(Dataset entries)
BEGIN
(* ===== verification/QueryCache.v ===== *)
(** * The query cache's keys

    Every [useQuery] of the console names its data by a key, and every
    mutation invalidates keys when it succeeds.  The query library is not part
    of the repository: the test by which it selects the queries to invalidate
    is the parameter [matches], of which only the documented rule is used (a
    filter selects the keys that start with it).

    The theorems: uses that share a key share their query function, so the
    cache never serves one use with another's data; every mutation invalidates
    the queries of the resource closest to the one its request writes; and it
    leaves other projects' queries alone.  Which resource a query reads and a
    mutation writes is the path of its request ([use_reads],
    [mutation_requests]). *)

From S2P Require Import Prelude JsString JsNumber JsValue Json Uri Prog Http Browser Session ApiClient ProgEq.
From S2P Require Import Types ConsoleUtils Ui Nav Activity Shell Forms.
From S2P Require Import KeysView DataView StorageView FunctionsView AuthView PushView OpsView.
Import Web Api Shell.

Module Cache.

Create HintDb query_keys.
Create HintDb query_programs.
Create HintDb query_paths.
END
WHAT NEEDS TO BE DONE:
Print exactly the lines from the one containing "of the repository: the" through the last line of the records above, both included.

REPLY TO THE EXERCISE:
    of the repository: the test by which it selects the queries to invalidate
    is the parameter [matches], of which only the documented rule is used (a
    filter selects the keys that start with it).

    The theorems: uses that share a key share their query function, so the
    cache never serves one use with another's data; every mutation invalidates
    the queries of the resource closest to the one its request writes; and it
    leaves other projects' queries alone.  Which resource a query reads and a
    mutation writes is the path of its request ([use_reads],
    [mutation_requests]). *)

From S2P Require Import Prelude JsString JsNumber JsValue Json Uri Prog Http Browser Session ApiClient ProgEq.
From S2P Require Import Types ConsoleUtils Ui Nav Activity Shell Forms.
From S2P Require Import KeysView DataView StorageView FunctionsView AuthView PushView OpsView.
Import Web Api Shell.

Module Cache.

Create HintDb query_keys.
Create HintDb query_programs.
Create HintDb query_paths.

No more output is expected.